(EXTRACTED RECORDS)

Lemma sub_zone mid sub i : (rank sub < rank mid)%nat -> zone sub i -> below mid i.
Proof. unfold zone, below. intros Hr [->|]; lia. Qed.

Lemma calm_evolves (P Q : nat -> Prop) w w' : (forall i, P i \/ ~ P i) -> evolves P w w' -> calm P w' -> calm Q w -> calm Q w'.
Proof.
  intros Hdec He HP HQ i m Hi Hm. destruct (evolves_lookup_back P w w' i m He Hm) as (m0 & Hm0 & _ & Hsame).
  destruct (Hdec i) as [Hp|Hp]; [by apply (HP i m)|].
  rewrite Hsame by done. by apply (HQ i).
Qed.

Lemma zone_dec mid i : zone mid i \/ ~ zone mid i.
Proof. unfold zone, below. lia. Qed.

Lemma calm_insert mid w m cs : calm (below mid) w -> rest m ->
  calm (zone mid) (mkWorld (<[mid := m]> (store w)) cs).
Proof.
  intros Hc Hr i mi Hi Hmi. cbn in Hmi. destruct (decide (mid = i)) as [<-|Hne].
  - rewrite lookup_insert_eq in Hmi. by injection Hmi as <-.
  - rewrite lookup_insert_ne in Hmi by done. destruct Hi as [|Hi]; [done|]. by apply (Hc i).
Qed.

Lemma calm_sub (P Q : nat -> Prop) w : calm P w -> (forall i, Q i -> P i) -> calm Q w.
Proof. intros H HQ i m Hi. apply H. by apply HQ. Qed.

Lemma below_not_self mid i : below mid i -> i <> mid.
Proof. unfold below. intros H ->. lia. Qed.

(** What every operation on the machine [mid] does to the store. *)
Definition settles {A} (mid : nat) (c : M world A) (w : world) : Prop :=
  exists a w', c w = Ret (a, w') /\ evolves (zone mid) w w' /\ calm (zone mid) w'.

Lemma settles_sub mid sub w w1 (m : machine) : below mid sub -> store w !! mid = Some m -> rest m ->
  calm (below mid) w -> evolves (zone sub) w w1 -> calm (zone sub) w1 ->
  evolves (zone mid) w w1 /\ calm (zone mid) w1 /\ store w1 !! mid = Some m.
Proof.
  intros Hb Hm Hr Hc He Hc1.
  assert (Hm1 : store w1 !! mid = Some m).
  { destruct (evolves_lookup _ _ _ _ _ He Hm) as (m' & Hm' & _ & E).
    rewrite E in Hm'; [done|]. intros Hz.
    by destruct (below_not_self mid mid (sub_zone mid sub mid Hb Hz)). }
  split; [|split; [|done]].
  - eapply evolves_mono; [done|]. intros i Hi. right. by apply (sub_zone mid sub).
  - intros i mi [->|Hi] Hmi; [congruence|].
    eapply (calm_evolves _ (below mid)); try done. intros j. apply zone_dec.
Qed.

Lemma stop_running mid w m p st : store w !! mid = Some m -> rest m -> is_running m = true ->
  curr_state m = Some p -> deref m p = Some st ->
  stop mid w = Ret ((), mkWorld (<[mid := with_running false (with_curr None m)]> (store w))
                          (calls w ++ action_calls (st_exit st) no_event)).
Proof.
  intros H Hr Hrun Hc Hd. unfold stop. step (machine_of_ok mid w m H).
  rewrite Hrun, (rest_level m Hr). cbn [negb Z.eqb].
  step_update mid w.
  erewrite bind_Ret; [|eapply curr_ok; [apply lookup_insert_eq|exact Hc|exact Hd]]. cbn [store calls].
  step_action. step_update mid w. rewrite !insert_insert_eq, level_back.
  erewrite update_ok by apply lookup_insert_eq. cbn [store calls]. by rewrite insert_insert_eq.
Qed.

Lemma stop_idle mid w m : store w !! mid = Some m -> is_running m = false -> stop mid w = Ret ((), w).
Proof. intros H Hr. unfold stop. step (machine_of_ok mid w m H). by rewrite Hr. Qed.

Lemma rest_stopped m : rest m -> rest (with_running false (with_curr None m)).
Proof. intros []. by constructor. Qed.

Lemma stop_settles mid w : is_Some (store w !! mid) -> calm (zone mid) w -> settles mid (stop mid) w.
Proof.
  intros [m Hm] Hc. assert (Hr : rest m) by (apply (Hc mid); [by left|done]).
  destruct (is_running m) eqn:Hrun.
  - pose proof (rest_run m Hr) as Hp. rewrite Hrun in Hp. destruct Hp as (p & Hp & [st Hst]).
    eexists _, _. split; [by eapply stop_running|]. split.
    + eapply evolves_insert; [done|done|by left].
    + apply calm_insert; [|by apply rest_stopped]. eapply calm_sub; [done|]. by right.
  - eexists _, _. split; [by eapply stop_idle|]. split; [apply evolves_refl|done].
Qed.

Definition started (m : machine) (p : state_ptr) : machine := with_curr (Some p) (with_running true m).

Lemma findState_ptr m id p : findState m id = Some p -> p = PState id /\ is_Some (states m !! id).
Proof. unfold findState. repeat case_match; naive_solver. Qed.

(** [start] up to the start of the sub-machine. *)
Lemma start_enters fuel mid w m p st : store w !! mid = Some m -> rest m -> is_running m = false ->
  findState m (init_state_id m) = Some p -> deref m p = Some st ->
  start (S fuel) mid w =
  (match st_sub st with Some sub => start fuel sub;; mret true | None => mret true end)
    (mkWorld (<[mid := started m p]> (store w)) (calls w ++ action_calls (st_enter st) no_event)).
Proof.
  intros H Hr Hrun Hf Hd. cbn [start]. step (machine_of_ok mid w m H).
  rewrite Hrun, (rest_level m Hr), Hf. cbn [negb Z.eqb].
  step_update mid w. rewrite Hd. cbn [the]. unfold mret at 1, M_ret at 1. 
  erewrite bind_Ret by reflexivity. cbn [store calls].
  step_update mid w. step_action. step_update mid w. rewrite !insert_insert_eq, level_back.
  erewrite bind_Ret; [done|]. eapply curr_ok; [apply lookup_insert_eq|done|]. by destruct p.
Qed.

Lemma rest_started m p : rest m -> ptr_ok m p -> rest (started m p).
Proof. intros [] Hp. constructor; [done|done|]. cbn. exists p. split; [done|]. by destruct p. Qed.

Lemma start_settles fuel : forall mid w, (rank mid < fuel)%nat -> wired w -> calm (zone mid) w ->
  is_Some (store w !! mid) -> settles mid (start fuel mid) w.
Proof.
  induction fuel as [|fuel IH]; intros mid w Hf Hw Hc [m Hm]; [lia|].
  assert (Hr : rest m) by (apply (Hc mid); [by left|done]).
  assert (Hno : forall b, start (S fuel) mid w = Ret (b, w) -> settles mid (start (S fuel) mid) w)
    by (intros b E; exists b, w; split; [done|]; split; [apply evolves_refl|done]).
  destruct (is_running m) eqn:Hrun.
  { apply (Hno false). cbn [start]. step (machine_of_ok mid w m Hm). by rewrite Hrun. }
  destruct (findState m (init_state_id m)) as [p|] eqn:Hp.
  2: { apply (Hno false). cbn [start]. step (machine_of_ok mid w m Hm).
       by rewrite Hrun, (rest_level m Hr), Hp. }
  destruct (findState_ptr m _ p Hp) as [-> [st Hst]].
  unfold settles. rewrite (start_enters fuel mid w m _ st) by done.
  set (w1 := mkWorld _ _).
  assert (He : evolves (zone mid) w w1) by (eapply evolves_insert; [done|done|by left]).
  assert (Hr1 : rest (started m (PState (init_state_id m)))) by (apply rest_started; [done|by exists st]).
  assert (Hcb : calm (below mid) w) by (eapply calm_sub; [done|]; by right).
  assert (Hc1 : calm (zone mid) w1) by (by apply calm_insert).
  destruct (st_sub st) as [sub|] eqn:Hsub; [|by eexists _, _].
  destruct (Hw mid m _ st sub Hm Hst Hsub) as [Hex Hrk].
  destruct (IH sub w1) as (b & w2 & E & He2 & Hc2); [lia|by eapply evolves_wired| | |].
  - eapply calm_sub; [exact Hc1|]. intros i Hi. right. by apply (sub_zone mid sub).
  - destruct Hex as [ms Hms]. destruct (evolves_lookup _ _ _ _ _ He Hms) as (ms' & ? & _). eauto.
  - rewrite (bind_Ret _ _ _ _ _ E).
    destruct (settles_sub mid sub w1 w2 _ Hrk ltac:(apply lookup_insert_eq) Hr1) as (A & B & _); try done.
    { eapply calm_sub; [exact Hc1|]. by right. }
    eexists _, _. split; [done|]. split; [by eapply evolves_trans|done].
Qed.

Definition moved (m : machine) (next : state_ptr) : machine := with_level (-1) (entered m next).

Lemma rest_moved m next : rest m -> is_running m = true -> ptr_ok m next -> rest (moved m next).
Proof.
  intros [] Hrun Hp. constructor; cbn; [lia|done|]. rewrite Hrun. exists next. split; [done|]. by destruct next.
Qed.

Lemma resolve_ok m id next : resolve m id = Some next -> exists st', deref m next = Some st'.
Proof.
  unfold resolve. destruct (findState m id) as [q|] eqn:Hf.
  - intros [= <-]. destruct (findState_ptr m id q Hf) as [-> [st ?]]. by exists st.
  - destruct (id =? TERM_STATE_ID); intros [= <-]. by exists term_state.
Qed.

(** The three outcomes of [run_own]. *)
Lemma run_own_cases enter_sub mid e w m p st :
  store w !! mid = Some m -> rest m -> is_running m = true -> curr_state m = Some p ->
  deref m p = Some st ->
  exists choice cs, decides guard_fn event_fn st e (calls w) choice cs /\
  run_own guard_fn event_fn enter_sub mid e w =
  match choice with
  | None => Ret (false, mkWorld (store w) cs)
  | Some (id, act) =>
      match resolve m id with
      | None => Ret (false, mkWorld (store w) cs)
      | Some next =>
          match deref m next with
          | None => Stuck
          | Some st' =>
              ((match st_sub st' with Some sub => enter_sub sub | None => mret () end);;
               update_machine mid (with_level (-1));; mret true)
              (mkWorld (<[mid := entered m next]> (store w))
                 (cs ++ transition_calls mid m st st' next act e))
          end
      end
  end.
Proof.
  intros Hm Hr Hrun Hc Hd.
  destruct (choose_ok guard_fn event_fn mid e w m p st Hm Hc Hd) as (choice & cs & E & Hdec).
  exists choice, cs. split; [done|]. unfold run_own. step E.
  destruct choice as [[id act]|]; [|done].
  step (machine_of_ok mid (mkWorld (store w) cs) m Hm).
  destruct (resolve m id) as [next|] eqn:Hn.
  - destruct (resolve_ok m id next Hn) as [st' Hst']. rewrite Hst'.
    step (enter_next_ok mid e next act (mkWorld (store w) cs) m p st st' Hm Hc Hd Hst').
    erewrite bind_Ret; [|eapply curr_ok; [apply lookup_insert_eq|done|]; by destruct next].
    done.
  - step (update_ok mid (with_next None) (mkWorld (store w) cs) m Hm).
    assert (with_next None m = m) as ->
      by (destruct Hr as [_ Hn' _], m; unfold with_next; cbn in *; by rewrite Hn').
    by rewrite insert_id.
Qed.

(End EXTRACTED RECORDS)

> [TASK DETAILS]: The stretch of entries above that starts with the line containing "(calls w ++ action_calls (st_exit" and goes on through the line containing "- pose proof" is to be transcribed exactly, and no other line is to be transcribed.

> [EXERCISE ANSWER]:
                          (calls w ++ action_calls (st_exit st) no_event)).
Proof.
  intros H Hr Hrun Hc Hd. unfold stop. step (machine_of_ok mid w m H).
  rewrite Hrun, (rest_level m Hr). cbn [negb Z.eqb].
  step_update mid w.
  erewrite bind_Ret; [|eapply curr_ok; [apply lookup_insert_eq|exact Hc|exact Hd]]. cbn [store calls].
  step_action. step_update mid w. rewrite !insert_insert_eq, level_back.
  erewrite update_ok by apply lookup_insert_eq. cbn [store calls]. by rewrite insert_insert_eq.
Qed.

Lemma stop_idle mid w m : store w !! mid = Some m -> is_running m = false -> stop mid w = Ret ((), w).
Proof. intros H Hr. unfold stop. step (machine_of_ok mid w m H). by rewrite Hr. Qed.

Lemma rest_stopped m : rest m -> rest (with_running false (with_curr None m)).
Proof. intros []. by constructor. Qed.

Lemma stop_settles mid w : is_Some (store w !! mid) -> calm (zone mid) w -> settles mid (stop mid) w.
Proof.
  intros [m Hm] Hc. assert (Hr : rest m) by (apply (Hc mid); [by left|done]).
  destruct (is_running m) eqn:Hrun.
  - pose proof (rest_run m Hr) as Hp. rewrite Hrun in Hp. destruct Hp as (p & Hp & [st Hst]).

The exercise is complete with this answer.